## WHAT THE EXERCISE ASKS
May I have the lines from the one containing "- apply KR_generate, KR_start." to the end of the entries, returned exactly and with nothing else?

Segment Start: MATERIAL SUPPLIED

(** ** The guarded proxy *)

Section Guarded.
Context {W : WebCrypto} {X : Type}.
Variables (SHA256 : list Z -> list Z) (HMAC : list Z -> list Z -> list Z) (other_number : number -> string).
Variables (inner : UploadWorld X) (env : Env) (ALLOWED_ORIGINS : list string) (origin : option string).
(** The path a URL is requested with, and the clocks of the page and of the proxy. *)
Variables (path_of : string -> string) (page_now proxy_now : Z).
Hypothesis hmac_bytes : forall k m, bytes (HMAC k m) /\ HMAC k m <> [].
Hypothesis origin_allowed : isOriginAllowed origin ALLOWED_ORIGINS = true.
Hypothesis here : path_of (IPFS_PROXY_URL env ++ PIN_FILE_PATH)%string = PIN_FILE_PATH.

(** The proxy's check of a request whose body is multipart. *)
Definition proxy_admits (url : string) (headers : Headers) (contentType : option string) : bool :=
  authorizeIncomingRequest SHA256 HMAC other_number (mkIncoming "POST" (path_of url) origin (kv_get SIGNATURE_HEADER headers) contentType None)
    (PROXY_SECRET env) ALLOWED_ORIGINS proxy_now DEFAULT_MAX_SKEW_SEC.

Definition forbidden_answer : json := JObj [("error", JStr "Forbidden")].
Definition form_type : string := "multipart/form-data; boundary=form".
Fixpoint named_providers (items : list string) : list StorageProviderId :=
  match items with
  | [] => []
  | s :: l =>
      let item := toLowerCase (trim s) in
      if String.eqb item "filecoin" then Filecoin :: named_providers l
      else if String.eqb item "arweave" then Arweave :: named_providers l else named_providers l
  end.

Definition getConfiguredBackupProviders : list StorageProviderId :=
  let requested := match backupProviders options with
                   | Some l => Some l
                   | None => option_map (fun raw => named_providers (split "," raw)) (envString (VITE_BACKUP_STORAGE_PROVIDERS env))
                   end in
  List.filter storage_isConfigured (or_default requested DEFAULT_BACKUP_PROVIDERS).

Definition listProviders : list StorageProviderId := PRIMARY_STORAGE_PROVIDER :: DEFAULT_BACKUP_PROVIDERS.

(** *** Uploads *)

Definition upload_to (provider : StorageProviderId) (data : chunk) (filename : string) : FetchRequest :=
  match provider with
  | Filecoin => mkFetch LIGHTHOUSE_UPLOAD_URL "POST" [("Authorization", ("Bearer " ++ getLighthouseApiKey)%string)] (Some (Some filename, data))
  | _ => mkFetch (getArweaveNodeUrl ++ "tx")%string "POST" [("Content-Type", "application/octet-stream")] (Some (None, data))
  end.

Definition uploadToProvider (provider : StorageProviderId) (data : chunk) (filename : string) (n : N) : res StorageUploadResult * N :=
  if negb (storage_isConfigured provider) then (Throw ("Storage provider " ++ provider_name provider ++ " is not configured")%string, n)
  else match provider with
  | Ipfs => (Throw "Provider ipfs is the primary IPFS pin; use ipfsService", n)
  | _ =>
      match fetchFn (upload_to provider data filename) n with
      | (inr e, n') => (Throw e, n')
      | (inl response, n') =>
          let size := Z.of_nat (length data) in
          (match (match provider with Filecoin => filecoin_uploaded response size | _ => arweave_uploaded response size end) with
           | Throw e => Throw e
           | Ok (r, size) => Ok (mkResult provider r size true)
           end, n')
      end
  end.
Lemma fetch_reads (ledger : LedgerKey -> list TtlEntry) (k : LedgerKey) (w : W) : reads ledger ->
  exists ttl w', withRetry (fetchEntryTtl k) (maxRetries cfg) (retryDelayMs cfg) w = (inl ttl, w')
    /\ match ttl with Some live => live - latest <? ttlThreshold cfg | None => false end = expiring ledger k
    /\ (ttl = None <-> ledger k = []).
Proof.
  intros Hl. destruct (Hl k w) as (w' & E). eexists. exists w'. split.
  - apply retry_first. unfold fetchEntryTtl, rbind. rewrite E. reflexivity.
  - unfold expiring. destruct (ledger k); split; try reflexivity; split; congruence.
Qed.

Lemma scan_ids_found (tag : string) (n : nat) (id : Z) (ids : list Z) (errs : Z) :
  returns (scan_ids cfg latest tag n id ids errs) (fun r => errs <= r.2 /\
    forall ledger, reads ledger ->
      r = (ids ++ List.filter (fun i => expiring ledger (data_key tag i)) (seqZ id (Z.of_nat n)), errs)).
Proof.
  revert id ids errs. induction n as [|n IH]; intros id ids errs w; cbn [scan_ids].
  - exists (ids, errs), w. split; [reflexivity|]. cbn. split; [lia|]. intros ledger _. now rewrite app_nil_r.
  - unfold entity_key, buildPersistentLedgerKey. rewrite Hc. cbn [res_bind rlift]. unfold rbind, rret.
    fold (data_key tag id).
    assert (Hs : seqZ id (Z.of_nat (S n)) = id :: seqZ (id + 1) (Z.of_nat n)).
    { rewrite seqZ_cons by lia. do 2 f_equal; lia. }
    rewrite Hs. cbn [List.filter].
    destruct (withRetry _ _ _ w) as [[ttl|e] w1] eqn:E.
    + set (due := match ttl with Some live => live - latest <? ttlThreshold cfg | None => false end).
      destruct (IH (id + 1) (if due then ids ++ [id] else ids) errs w1) as (r & w2 & Er & H & Hf).
      exists r, w2. split; [exact Er|]. split; [exact H|]. intros ledger Hl. rewrite (Hf ledger Hl).
      destruct (fetch_reads ledger (data_key tag id) w Hl) as (ttl' & w' & E' & Hd & _).
      rewrite E in E'. injection E' as <- _. fold due in Hd. rewrite <- Hd.
      destruct due; [now rewrite <- app_assoc|reflexivity].
    + destruct e as [e|]; [|now elim (retry_proper _ _ _ Hr (proper_fetch _ Ht) _ _ _ E)].
      destruct (IH (id + 1) ids (errs + 1) w1) as (r & w2 & Er & H & _). exists r, w2. split; [exact Er|]. split; [lia|].
      intros ledger Hl. destruct (fetch_reads ledger (data_key tag id) w Hl) as (ttl' & w' & E' & _). congruence.
Qed.
End Found.
(* ===== verification/EvmReads.v ===== *)
(** * EvmReads: the lists contract.service.ts builds from events and views

    Vaults, documents, pending approvals, tokens and activity.  A log whose topics match an
    event decodes to that event; entries of other events are left out where the code would
    read members they do not have. *)

From Stdlib Require Import Ascii String ZArith Lia Bool.
From stdpp Require Import base list gmap strings sorting.
From S2P Require Import Prelude JsString JsonText TtlCache KeyInbox JsonParse KeyStore EvmClient EventLogs.

Open Scope list_scope.
Open Scope Z_scope.

Definition Entry : Type := (Log * Event)%type.

Record TokenData : Type := mkTokenData { tokenId : Z; owner : string; token_vaultId : Z; tokenURI : string; mintedAt : Z }.
Record PendingApprovalData : Type := mkPending {
  p_requestId : Z; p_documentId : Z; p_vaultId : Z; p_vaultName : string; p_requester : string; p_createdAt : Z; p_expiresAt : Z
}.
Record ActivityEvent : Type := mkActivity { action : string; actor : string; activity_time : Z; activity_status : string; txHash : string }.

(** The newest first. *)
Definition newer_first (a b : Entry) : Prop := log_le b.1 a.1.
#[export] Instance newer_first_dec (a b : Entry) : Decision (newer_first a b) := log_le_dec b.1 a.1.
Definition sortDescending (l : list Entry) : list Entry := merge_sort newer_first l.

(** [Number(entry.parsed.args.vaultId)] and the like. *)
Definition vault_of (e : Entry) : option Z :=
  match e.2 with
  | VaultCreated v _ | DocumentAdded _ v | NFTMinted _ _ v | GuardianAdded v _ => Some v
  | _ => None
  end.
Definition document_of (e : Entry) : option Z := match e.2 with DocumentAdded d _ => Some d | _ => None end.
Definition request_of (e : Entry) : option Z := match e.2 with AccessRequested r _ _ => Some r | _ => None end.
Definition token_of (e : Entry) : option (Z * (Z * Z)) :=
  match e.2 with NFTMinted t _ v => Some (t, (v, blockNumber e.1)) | _ => None end.

Definition same_address (a b : string) : bool := String.eqb (toLowerCase a) (toLowerCase b).
(** services/offline: whether an error is the network's, the queue, and the cached reads. *)
Record Offline : Type := mkOffline {
  isNetworkFailure : O -> string -> bool;
  enqueueAction : Action -> string -> io O unit;
  offlineQueuedError : string -> string;
  withOfflineFallback : forall {A : Type}, string -> P A -> P A -> (A -> P unit) -> P A;
  readVaultsCache : string -> string -> P (list VaultData); writeVaultsCache : string -> string -> list VaultData -> P unit;
  readDocumentsCache : string -> string -> P (list DocumentData); writeDocumentsCache : string -> string -> list DocumentData -> P unit;
  readPublicKeyCache : string -> string -> P string; writePublicKeyCache : string -> string -> string -> P unit;
  readInvitesCache : string -> string -> P (list GuardianInviteData); writeInvitesCache : string -> string -> list GuardianInviteData -> P unit
}.
Variable services : Offline.

Definition on_client {A : Type} (m : cio N A) : P A :=
  fun s => let '(r, c) := m (client s) in (r, mkApp c (session s) (offline s)).
Definition on_stellar {A : Type} (m : io Session A) : P A :=
  fun s => let '(r, t) := m (session s) in (r, mkApp (client s) t (offline s)).
Definition on_offline {A : Type} (m : io O A) : P A :=
  fun s => let '(r, o) := m (offline s) in (r, mkApp (client s) (session s) o).
(** [Date.now()] *)
Definition now : P Z := fun s => (Ok (clock (client s)), s).

(** [localStorage.getItem("spoovault-ecosystem") || "avalanche"], which throws when the
    storage does. *)
Definition getEcosystem : P string :=
  fun s =>
    match EvmClient.localStorage (client s) with
    | None => (Ok "avalanche"%string, s)
    | Some storage =>
        match getItem storage "spoovault-ecosystem" with
        | None => (Throw "SecurityError"%string, s)
        | Some v => (Ok (if blank (or_empty v) then "avalanche"%string else or_empty v), s)
        end
    end.

(** [if (getEcosystem() === "stellar") { stellar } else { evm }] *)
Definition dispatch {A : Type} (stellar evm : P A) : P A :=
  do! e <- getEcosystem in if String.eqb e "stellar" then stellar else evm.

(** ** Writes that are queued when the network is down *)

Definition id_of (m : cio N Z) : P number := do! i <- on_client m in ret (Fin i 0).
(** The keys of Ada and Bob are (1, 0) and (0, 1). *)
Lemma shares_sum (l : list BLSSignatureShare) : l = shares \/ l = firstn 1 shares -> sums_to_point l.
Proof.
  intros Hl pts p E Hp. assert (Hinj : forall a b : Bits, bytesToHex (bits_bytes a) = bytesToHex (bits_bytes b) -> a = b).
  { intros [[] []] [[] []] H; vm_compute in H; congruence. }
  assert (Ea : s_publicKey (demo_share ada "0xAda") = bytesToHex (bits_bytes (true, false))) by (vm_compute; reflexivity).
  assert (Eb : s_publicKey (demo_share bob "0xBob") = bytesToHex (bits_bytes (false, true))) by (vm_compute; reflexivity).
  destruct Hl as [-> | ->]; unfold shares in E; cbn [map firstn] in E; rewrite ?Ea, ?Eb in E.
  - destruct pts as [|a [|b [|]]]; try discriminate E. cbn [map] in E.
    assert (H1 := f_equal (hd ""%string) E). assert (H2 := f_equal (fun l => hd ""%string (tl l)) E). cbn [hd tl] in H1, H2.
    apply Hinj in H1, H2. subst. cbn in Hp. injection Hp as <-. discriminate.
  - destruct pts as [|a [|]]; try discriminate E. cbn [map] in E.
    assert (H1 := f_equal (hd ""%string) E). cbn [hd] in H1. apply Hinj in H1. subst. cbn in Hp. injection Hp as <-. discriminate.
Qed.

Lemma honest_approval_verifies_witness :
  exists payload, aggregateGuardianApprovalShares shares 1 1 1 "0xBen" 2 31337 = Ok payload
    /\ guardianAddresses payload = ["0xAda"%string; "0xBob"%string]
    /\ verifyAggregatedApproval payload 2 31337 = Ok (mkVerification true true 2 2 None).
Proof.
  apply (honest_approval_verifies no_pbkdf2 1 1 1 31337 "0xBen" [1; 2]).
  - reflexivity.
  - apply shares_signed.
  - cbn. repeat constructor; rewrite ?elem_of_cons, ?elem_of_nil; intuition discriminate.
  - cbn. lia.
  - now apply shares_sum; left.
Defined.

Lemma packed : encodeApprovalMessage 1 1 1 "0xBen" 31337 = Ok [1; 2].
Proof. reflexivity. Qed.

Lemma repeated_share_approves_witness :
  exists payload, aggregateGuardianApprovalShares (repeat (demo_share ada "0xAda") 2) 1 1 1 "0xBen" 2 31337 = Ok payload
    /\ guardianAddresses payload = ["0xAda"%string].
Proof.
  destruct (repeated_share_approves no_pbkdf2 1 1 1 31337 "0xBen" [1; 2] packed (demo_share ada "0xAda") 2) as (p & H1 & H2 & _).
  - pose proof shares_signed as H. now inversion H.
  - lia.
  - now apply shares_sum; right.
  - exists p. split; [exact H1|exact H2].
Defined.

Lemma forged_guardians_verify_witness :
  exists payload, guardianAddresses payload = ["0xAda"%string; "0xBob"%string]
    /\ verifyAggregatedApproval payload 2 31337 = Ok (mkVerification true true 2 2 None).
Proof.
  destruct (forged_guardians_verify (C := toy) 1 1 1 31337 "0xBen" [1; 2] packed [1; 1] (true, true) ["0xAda"%string; "0xBob"%string] 2) as (sg & _ & H).
  - reflexivity.
  - cbn. lia.
  - eexists. split; [|exact H]. reflexivity.
Defined.

Lemma keyring_keys_match_witness : getBLSPublicKey (bytesToHex [1; 0]) = Ok (bytesToHex [1; 0]).
Proof.
  destruct (keyring_keys_match no_pbkdf2 ada (KR_generate _ _ _ _ _ (KR_start _ _))) as [_ H].
  destruct (H "0xAda"%string (mkKey (bytesToHex [1; 0]) (bytesToHex [1; 0]) (bytesToHex [1; 0]) 0 "0xAda" [])) as (_ & Hk & _).
  - left. vm_compute. reflexivity.
  - exact Hk.
Defined.

Lemma key_without_database_lost_witness :
  fst (getKeyForGuardian "0xAda" (generateKeyForGuardian "0xBob" [3] 0 (generateKeyForGuardian "0xAda" [2] 0 (fresh_world Bls_no_db)).2).2) = Ok None.
Proof.
  destruct (key_without_database_lost "0xAda" "0xBob" "0xAda" "0xBob" [2] [3] 0 0 (fresh_world Bls_no_db)
    (mkKey (bytesToHex [1; 0]) (bytesToHex [1; 0]) (bytesToHex [1; 0]) 0 "0xAda" [])) as [_ H]; try reflexivity; try discriminate; exact H.
Defined.

Lemma bls_backup_roundtrip_witness :
  exists k, fst (importEncryptedBackup (mkBackup "0xAda" (bytesToHex (aes_gcm_encrypt (text_encode "pw" ++ [1]) [2] [] (text_encode (bytesToHex [1; 0]))))
                                          (bytesToHex [1]) (bytesToHex [2]) (bytesToHex [1; 0]) (bytesToHex [1; 0]) 0) "pw" 9 (fresh_world Bls_db)) = Ok k
    /\ privateKey k = bytesToHex [1; 0] /\ vaultIds k = [].
Proof.
  destruct (bls_backup_roundtrip no_pbkdf2 "0xAda" "0xAda" "pw" [1] [2] (text_encode "pw" ++ [1]) 9 ada ada (fresh_world Bls_db)
    (mkKey (bytesToHex [1; 0]) (bytesToHex [1; 0]) (bytesToHex [1; 0]) 0 "0xAda" [])
    (mkBackup "0xAda" (bytesToHex (aes_gcm_encrypt (text_encode "pw" ++ [1]) [2] [] (text_encode (bytesToHex [1; 0]))))
       (bytesToHex [1]) (bytesToHex [2]) (bytesToHex [1; 0]) (bytesToHex [1; 0]) 0)) as (k & E & H1 & _ & _ & _ & H2).
  - apply KR_generate, KR_start.
  - repeat constructor; unfold is_byte; lia.
  - repeat constructor; unfold is_byte; lia.
  - reflexivity.
  - reflexivity.
  - reflexivity.
  - reflexivity.
  - exists k. split; [now rewrite E|]. split; [exact H1|exact H2].
Defined.

End DemoBls.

Segment End: MATERIAL SUPPLIED

## TASK OUTPUT
  - apply KR_generate, KR_start.
  - repeat constructor; unfold is_byte; lia.
  - repeat constructor; unfold is_byte; lia.
  - reflexivity.
  - reflexivity.
  - reflexivity.
  - reflexivity.
  - exists k. split; [now rewrite E|]. split; [exact H1|exact H2].
Defined.

End DemoBls.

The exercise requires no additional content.